Invesco’s Surplice Mulls Machinery Stocks After Slump Overdone

John Surplice, who manages Invesco Ltd. (IVZ)’s $1.1 billion Pan-European Equity Fund, said the drop in industrial stocks to the lowest levels since April 2009 is providing investment opportunities in capital goods companies.

A lot of industrial products have had unrealistic expectations for margins in light of the recent economic indicators, said Surplice, who declined to discuss individual stocks. Investors in capital goods companies often target companies like mining-drill maker Sandvik AB. (SAND) Surplice’s holdings includes Swiss drugmaker Novartis AG (NOVN), filings show.

“The ongoing correction in capital goods should throw up some opportunities over the next months,” Surplice, a former chartered accountant at PricewaterhouseCoopers LLP, said in a phone interview from Henley, England on Aug. 3.

Since July 11, makers of industrial goods in the Stoxx Europe 600 index that have reported earnings accounted for the biggest number of disappointments, with 26 of 50 companies lagging behind analysts’ projections, Bloomberg data show. European services and manufacturing growth weakened in July to the slowest pace in almost two years, adding to signs the euro region’s recovery is losing momentum.

Europe’s export-led recovery is faltering as leaders struggle to contain the region’s worsening debt crisis as global demand weakens. U.K., Australian and Russian manufacturing contracted last month, while China’s output growth slowed.

Being Picky

Surplice, who joined Invesco in 1995, says that it’s still possible for an investor to outperform the market by being choosy.

“You have to look at the single stock,” said Surplice. The economics graduate from Edinburgh University buys companies primarily on their own prospects, with their main indicators being the valuation and discounted outlook. “A lot of capital goods is still risky and the risk reward not favorable.”

The fund holds 70 stocks, with the biggest investment being Novartis, according to an Invesco filing on June 30. Surplice’s 791.6 million-euro ($1.1 billion) fund has beaten 75 percent of its peers on a year-to-date basis, according to Bloomberg data.

Surplice has already invested in industrial companies that benefit from the later stages of economic growth. Bilfinger Berger AG is well positioned to benefit from demand for specialized repairs, maintenance and the modernization of industrial plants, the fund manager said.

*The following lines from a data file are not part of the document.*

(* ===== verification/LiveFacts.v ===== *)
(** * The owner cache of a node at work

    Every run of a node with its real caches ([Live]) is a run of the
    interleavings of [Concurrent], with the same events and answers, so all that
    is proved there holds of it; and whatever the owner cache answers is what the
    trace says it was last told ([content]), in spite of expiry, eviction, the
    cleanup goroutines and writes that come too late. *)

From S2P Require Import Prelude Store ByteView Errors Lru LruFacts LruSpec Sharded ShardedFacts Cache CacheFacts Peers PeersFacts Singleflight Prog Interleave Group Rpc GroupFacts Node Concurrent Discipline SyncFacts ConcurrentFacts OwnerCache Sweep Live Watch.

(** ** Lookups after a write *)

Section cache.
Context {S : Type} `{StoreLaws S ByteView}.
Implicit Types c : option (Cache S).

Lemma cache_lookup_mono t t' k v c : cache_wf c → t ≤ t' → cache_lookup t' k c = Some v → cache_lookup t k c = Some v.
Proof. destruct c as [c|]; [|done]. cbn. intros Hwf Hle. case_match; [done|]. by apply st_lookup_mono. Qed.

Lemma cache_Add_only now t k k' v w c :
  cache_wf c → now ≤ t → cache_lookup t k' (Add now k v c) = Some w →
  (k' = k ∧ w = v) ∨ (k' ≠ k ∧ cache_lookup t k' c = Some w).
Proof.
  destruct c as [c|]; [|done]. cbn. intros Hwf Hle. destruct (c_closed c) eqn:Hc; cbn; rewrite Hc; [done|].
  destruct (decide (k' = k)) as [->|Hne]; intros Hl; [left; split; [done|by eapply st_Set_only]|]. right. split; [done|].
  destruct (st_Set_other now t k k' v (store c) Hwf) as [Heq|Heq]; congruence.
Qed.

Lemma cache_AddExp_only t1 t2 t3 t k k' v exp w c :
  cache_wf c → t3 ≤ t → cache_lookup t k' (AddWithExpiration t1 t2 t3 k v exp c) = Some w →
  (k' = k ∧ w = v ∧ t < t2 + (exp - t1)) ∨ (k' ≠ k ∧ cache_lookup t k' c = Some w) ∨
  (k' = k ∧ exp ≤ t1 ∧ cache_lookup t k' c = Some w).
Proof.
  destruct c as [c|]; [|done]. cbn. intros Hwf Hle. destruct (c_closed c) eqn:Hc; [cbn; by rewrite Hc|].
  destruct (Z.leb_spec (time_Sub exp t1) 0) as [Httl|Httl]; cbn; rewrite Hc; intros Hl.
  { destruct (decide (k' = k)); [|by auto]. right. right. split_and!; [done| |done]. unfold time_Sub, min_int64, max_int64 in Httl. lia. }
  destruct (decide (k' = k)) as [->|Hne].
  - left. split_and!; [done|by eapply st_SetExp_only|]. destruct (decide (t2 + time_Sub exp t1 ≤ t)) as [Hx|Hx].
    + by rewrite st_SetExp_expired in Hl.
    + unfold time_Sub, min_int64, max_int64 in *. lia.
  - right. left. split; [done|]. destruct (st_SetExp_other t2 t3 t k k' v (time_Sub exp t1) (store c) Hwf) as [Heq|Heq]; congruence.
Qed.
End cache.

(** ** Every run is one of the interleavings *)

Section facts.
Context {S : Type} `{StoreLaws S ByteView} `{!StoreSweep S, !SweepLaws S ByteView}.
Context (tick : Z → Z) (tick_le : ∀ t, t ≤ tick t).
Implicit Types (lv : live S) (tr : trace).
Notation lsystem := (system ans (live S)).
Notation lstep := (sysStep (liveEffect tick)).

(** Forget what the interleavings of [Concurrent] leave open. *)
Definition bare (g : Node.Group S) : Node.Group unit :=
  mkGroup false None None (ownerEpoch g) (keyStates g) (ksHeap g) (ksNext g) (loader g) (loaderNext g) (λ _, 0).
Definition hide lv : shared unit := mkShared (bare (nd_group (lv_node lv))) (lv_locks lv) (lv_owner lv) (lv_done lv).
Definition hidden (c : lsystem) : gsystem unit := mkSystem (hide (sy_shared c)) (sy_pool c).

Lemma acquire_bare key (g : Node.Group S) :
  acquireKeyState key (bare g) = (bare (acquireKeyState key g).1, (acquireKeyState key g).2).
Proof. unfold acquireKeyState. cbn [bare keyStates ksHeap ksNext]. by destruct (keyStates g !! key). Qed.

Lemma live_effect_sim t e lv lv' forced :
  liveEffect tick t e lv = Some (lv', forced) →
  ∃ forced', effect t e (hide lv) = Some (hide lv', forced') ∧ ∀ y, forced' = Some y → forced = Some y.
Proof.
  unfold liveEffect. intros He. destruct e; cbn [synchronises abroad] in He;
    effect_in He; cbn [effect]; unfold flightEnter, flightWait, flightEnd, lockKey, lockOwner;
    cbn [lv_shared sh_group sh_locks sh_owner sh_done hide bare loader loaderNext] in He |- *;
    rewrite ?acquire_bare; repeat case_match; simplify_eq; eexists; (split; [reflexivity|naive_solver]).
Qed.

Surplice also invested in Rentokil Initial Plc (RTO), the world’s largest pest-control company, and G4S Plc (GFS), the world’s largest publicly traded provider of security services.

Risk Reward

Industrial stocks are the second biggest sector of Surplice’s fund after financial-related stocks as of June 30, with an exposure of 21.6 percent. Geographically, the 20-year- old fund had its biggest weighting in the U.K. with 31.6 percent, followed by the Netherlands, France, Germany and Switzerland.

“This business is all about finding the most attractive risk reward,” Surplice said, adding that companies in the commercial and professional services sector will perform better as we progress through to the later stages of the economic cycle.

In civil aerospace, valuations fail to reflect the improving financial dynamics that increased air traffic will deliver in terms of new aircraft deliveries and spare parts, which are high margin activities, according to Surplice.

Safran SA (SAF) is among aerospace companies that have reported higher first-half profit, buoyed by a recovery in global aviation. The company, with General Electric Co. (GE), builds engines for Boeing Co. (BA)’s 737 and Airbus SA’s A320, and is counting on surging demand for a new engine that improves fuel efficiency. Safran, Europe’s second-largest maker of aircraft motors, will benefit from an improvement in hedge rates and operating leverage, as well as the consolidation of some acquisitions, which will boost earnings per share.